WORK INSTRUCTION
Both the line with "From S2P Require Import Prelude" and the line with "(** Objects by" in the records below must appear in the output, along with every line between them, exactly and with nothing added.

(Saved entries)
⟨

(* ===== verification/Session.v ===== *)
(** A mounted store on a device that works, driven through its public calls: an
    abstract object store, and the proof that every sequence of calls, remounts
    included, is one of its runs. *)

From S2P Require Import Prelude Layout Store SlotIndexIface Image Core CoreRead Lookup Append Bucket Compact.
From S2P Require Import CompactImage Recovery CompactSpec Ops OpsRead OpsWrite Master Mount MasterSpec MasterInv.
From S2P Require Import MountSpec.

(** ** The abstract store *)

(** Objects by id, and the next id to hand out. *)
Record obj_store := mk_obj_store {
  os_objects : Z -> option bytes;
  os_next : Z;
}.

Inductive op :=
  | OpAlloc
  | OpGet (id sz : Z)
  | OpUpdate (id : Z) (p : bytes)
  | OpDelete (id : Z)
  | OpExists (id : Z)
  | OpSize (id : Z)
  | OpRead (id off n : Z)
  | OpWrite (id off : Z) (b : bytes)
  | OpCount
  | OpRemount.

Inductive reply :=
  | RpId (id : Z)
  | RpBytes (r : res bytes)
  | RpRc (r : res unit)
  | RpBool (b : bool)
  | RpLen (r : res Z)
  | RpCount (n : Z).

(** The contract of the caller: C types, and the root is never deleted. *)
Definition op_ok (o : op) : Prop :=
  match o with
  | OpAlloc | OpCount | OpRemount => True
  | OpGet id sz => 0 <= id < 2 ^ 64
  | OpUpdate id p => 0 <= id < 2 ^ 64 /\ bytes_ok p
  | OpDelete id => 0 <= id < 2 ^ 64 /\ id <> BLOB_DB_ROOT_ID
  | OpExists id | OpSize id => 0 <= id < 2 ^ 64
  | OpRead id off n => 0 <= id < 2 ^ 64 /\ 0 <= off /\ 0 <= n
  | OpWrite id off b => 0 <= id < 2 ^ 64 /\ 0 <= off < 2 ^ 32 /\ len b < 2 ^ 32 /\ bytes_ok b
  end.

⟩

RESPONSE TO THE TASK
From S2P Require Import Prelude Layout Store SlotIndexIface Image Core CoreRead Lookup Append Bucket Compact.
From S2P Require Import CompactImage Recovery CompactSpec Ops OpsRead OpsWrite Master Mount MasterSpec MasterInv.
From S2P Require Import MountSpec.

(** ** The abstract store *)

(** Objects by id, and the next id to hand out. *)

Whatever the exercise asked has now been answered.